The Unpredictability of Poetic Meaning

In Lotman’s last book “Culture and Explosion“ (1992), the fundamental relevance of unpredictable processes for cultural dynamics – and for the function of culture in general – becomes clear.

Lotman understood the artistic text as an ideal type for realizing unpredictable processes and assumed for its existence an interrelation to cultural mechanisms of stability and of gradual progress. A more detailed discussion concerning the interrelation between unpredictable and stability-oriented, gradual cultural progresses remains a desideratum for research in the humanities.

The term unpredictability exists not only in the field of Kulturwissenschaft but functions in general as an interface between it and the natural sciences. As experiences in the field of artificial intelligence show, the still unsolved technical problem of reconstructing human beings does not depend on the extensive calculation and codification of the structures of acting, seeing and speaking, but on the “reconstruction“ of the fundamental human quality to react adequately (but in new ways) to unpredictable situations and to even generate unpredictable actions, artifacts and thus also artistic texts and poetic meanings. Precisely this human quality is a basis for culture.

In referring to “Culture and Explosion,“ the paper will deal with the following questions: What is the function of the “unpredictability of the poetic meaning“ within the semiosphere? What relevance does the term have for European Kulturwissenschaft? Which connections can be established between the “unpredictability of poetic meaning“ and Lotman's previous works about the language of the artistic text, the natural scientific/philosophical work of Ilya Prigogine, and the “Eastern“ versus “Western European“ traditions of semiotics?

Dieter Mersch (Potsdam)

Hybrid Semiosis: Yuri Lotman on the Question of Cultural Creativity

In his theory of the semiosphere, Yuri Lotman develops the interesting thought.

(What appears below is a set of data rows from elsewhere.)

(* ===== verification/RegionLayout.v ===== *)
(** * The region layout (src/internal/shm/layout.go, region.go, generation.go)

    Derivation of a region's geometry from host-chosen inputs, the bytes of
    the layout page, the two-phase attach that validates an untrusted region,
    and the region's life cycle.  A mapping is its list of bytes; every slice
    expression that can panic does so in the model.  The theorems show that a
    created region attaches to exactly the layout it was created from, that an
    accepted layout is contiguous, aligned and covering, and that validation
    of a hostile page never panics. *)

From Stdlib Require Import Sorting.Sorted.
From S2P Require Import Prelude.

Module Layout.

Definition PageSize : Z := 4096.
Definition CacheLine : Z := 64.
Definition DescriptorSize : Z := 64.
Definition LayoutPageSize : Z := PageSize.
Definition SyncPageSize : Z := PageSize.

Inductive regionError := ErrAttachRejected | ErrBadGeometry | ErrSys.

#[global] Instance regionError_eq_dec : EqDecision regionError.
Proof. solve_decision. Defined.

Notation result := (outcome regionError).

(** ** Header field offsets *)

Definition offMagic : Z := 0.
Definition offLayoutVersion : Z := 8.
Definition offHeaderFlags : Z := 12.
Definition offGeneration : Z := 16.
Definition offRegionSize : Z := 24.
Definition offPageSize : Z := 32.
Definition offDescriptorSize : Z := 36.
Definition offRingCapacity : Z := 40.
Definition offNumClassesHP : Z := 44.
Definition offNumClassesPH : Z := 48.
Definition offReservedU32 : Z := 52.
Definition offSyncPageOffset : Z := 56.
Definition offRingHPOffset : Z := 64.
Definition offRingPHOffset : Z := 72.
Definition offArenaHPOffset : Z := 80.
Definition offArenaPHOffset : Z := 88.
Definition offArenaBytesHP : Z := 96.
Definition offArenaBytesPH : Z := 104.
Definition offClassTableHPOffset : Z := 112.
Definition offClassTablePHOffset : Z := 120.
Definition offShardCount : Z := 128.
Definition offLifecycleReserve : Z := 136.
Definition offReservedHdr : Z := 140.
Definition reservedHdrSize : Z := 116.
Definition headerSize : Z := 256.

Definition sizeClassEntrySize : Z := 16.
Definition offSizeClassSlabSize : Z := 0.
Definition offSizeClassSlabCount : Z := 4.
Definition offSizeClassBaseOffset : Z := 8.
Definition offSizeClassReserved : Z := 12.

Definition syncPageReservedTailOffset : Z := 512.
Definition classTableRecommendedOffset : Z := headerSize.

(** "STYXSHMR" *)
Definition layoutMagic : list Z := [83; 84; 89; 88; 83; 72; 77; 82].

Definition minRingCapacity : Z := 64.
Definition maxRingCapacity : Z := 2 ^ 20.
Definition maxArenaBytes : Z := MaxUint32.
Definition maxRegionSize : Z := 2 ^ 40.
Definition minRegionSize : Z := 2 * PageSize.
Definition minLargestSlabSize : Z := 4096.

(** ** Decoded geometry *)

Record SizeClass := mkSizeClass { SlabSize : Z; SlabCount : Z; ClassBaseOffset : Z }.

#[global] Instance SizeClass_eq_dec : EqDecision SizeClass.
Proof. solve_decision. Defined.

Record ArenaGeometry := mkArenaGeometry {
  Offset : Z; Bytes : Z; ClassTableOffset : Z; Classes : list SizeClass
}.

(** The two direction-indexed arrays are a field per direction. *)
Record Layout := mkLayout {
  Magic : list Z;
  LayoutVersion : Z;
  HeaderFlags : Z;
  Generation : Z;
  RegionSize : Z;
  RingCapacity : Z;
  LifecycleReserve : Z;
  SyncPageOffset : Z;
  RingHP : Z;
  RingPH : Z;
  ArenaHP : ArenaGeometry;
  ArenaPH : ArenaGeometry
}.
Lemma granted_typed a g : granted a g -> typed_handle (gr_handle g).
Proof.
  intros (ci & sc & _ & Hc & Hi & _). pose proof (first_index_nonneg ci). split; lia.
Qed.

(** The handle of a grant is live exactly when its sequence number is stamped on
    its slab. *)
Lemma granted_live a g ci :
  granted a g -> hclass (gr_handle g) = Z.of_nat ci ->
  handle_live a (gr_handle g) <-> live a ci (hindex (gr_handle g)) (hSequence (gr_handle g)).
Proof.
  intros (ci' & sc & _ & Hc & _ & _ & _ & _ & Ho & Hg & _) Hci. assert (ci' = ci) as -> by lia.
  unfold handle_live. rewrite Hci, Nat2Z.id. split; [by intros (_ & _ & _ & ?)|]. intros ?. split_and!; [done|done|lia|done].
Qed.

Lemma session_held_live m cs s g : session_inv m cs s -> g ∈ held s -> handle_live (ar s) (gr_handle g).
Proof.
  intros Hs Hg. pose proof (proj1 (Forall_forall _ _) (si_granted _ _ _ Hs) g ltac:(apply elem_of_app; by left)) as Hgr.
  destruct (Hgr) as (ci & sc & _ & Hc & _). apply (granted_live _ _ ci); [done|done|]. apply (si_live _ _ _ Hs). by exists g.
Qed.

Lemma session_returned_dead m cs s g : session_inv m cs s -> g ∈ returned s -> ~ handle_live (ar s) (gr_handle g).
Proof.
  intros Hs Hg Hl. pose proof (proj1 (Forall_forall _ _) (si_granted _ _ _ Hs) g ltac:(apply elem_of_app; by right)) as Hgr.
  destruct (Hgr) as (ci & sc & _ & Hc & _). apply (granted_live _ _ ci) in Hl; [|done|done].
  apply (si_live _ _ _ Hs) in Hl as (g' & Hg' & (_ & _ & E)). pose proof (si_seqs _ _ _ Hs) as Hn. rewrite fmap_app in Hn.
  apply NoDup_app in Hn as (_ & Hn & _). apply (Hn (hSequence (gr_handle g'))); [by apply (list_elem_of_fmap_2 (fun g => hSequence (gr_handle g)))|].
  rewrite E. by apply (list_elem_of_fmap_2 (fun g => hSequence (gr_handle g))).
Qed.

At sites of rupture, the transition between different cultural spaces, increasingly strange, amorphous and open codings develop which are responsible for the dynamics and productivity of cultural semiosis. If relatively stable and dominating systems are at the center, overlappings of varying systems develop at the periphery which are then hybrid at the border pathways. What also emerge are incompatibilities, at times even paradoxical compositions that can become horrifying for the question of creativity. This paper will pursue hybrid constellations, distortions, and undecidabilities as aesthetic procedures, in order to draw connections from them to some considerations of a “theory of the new.”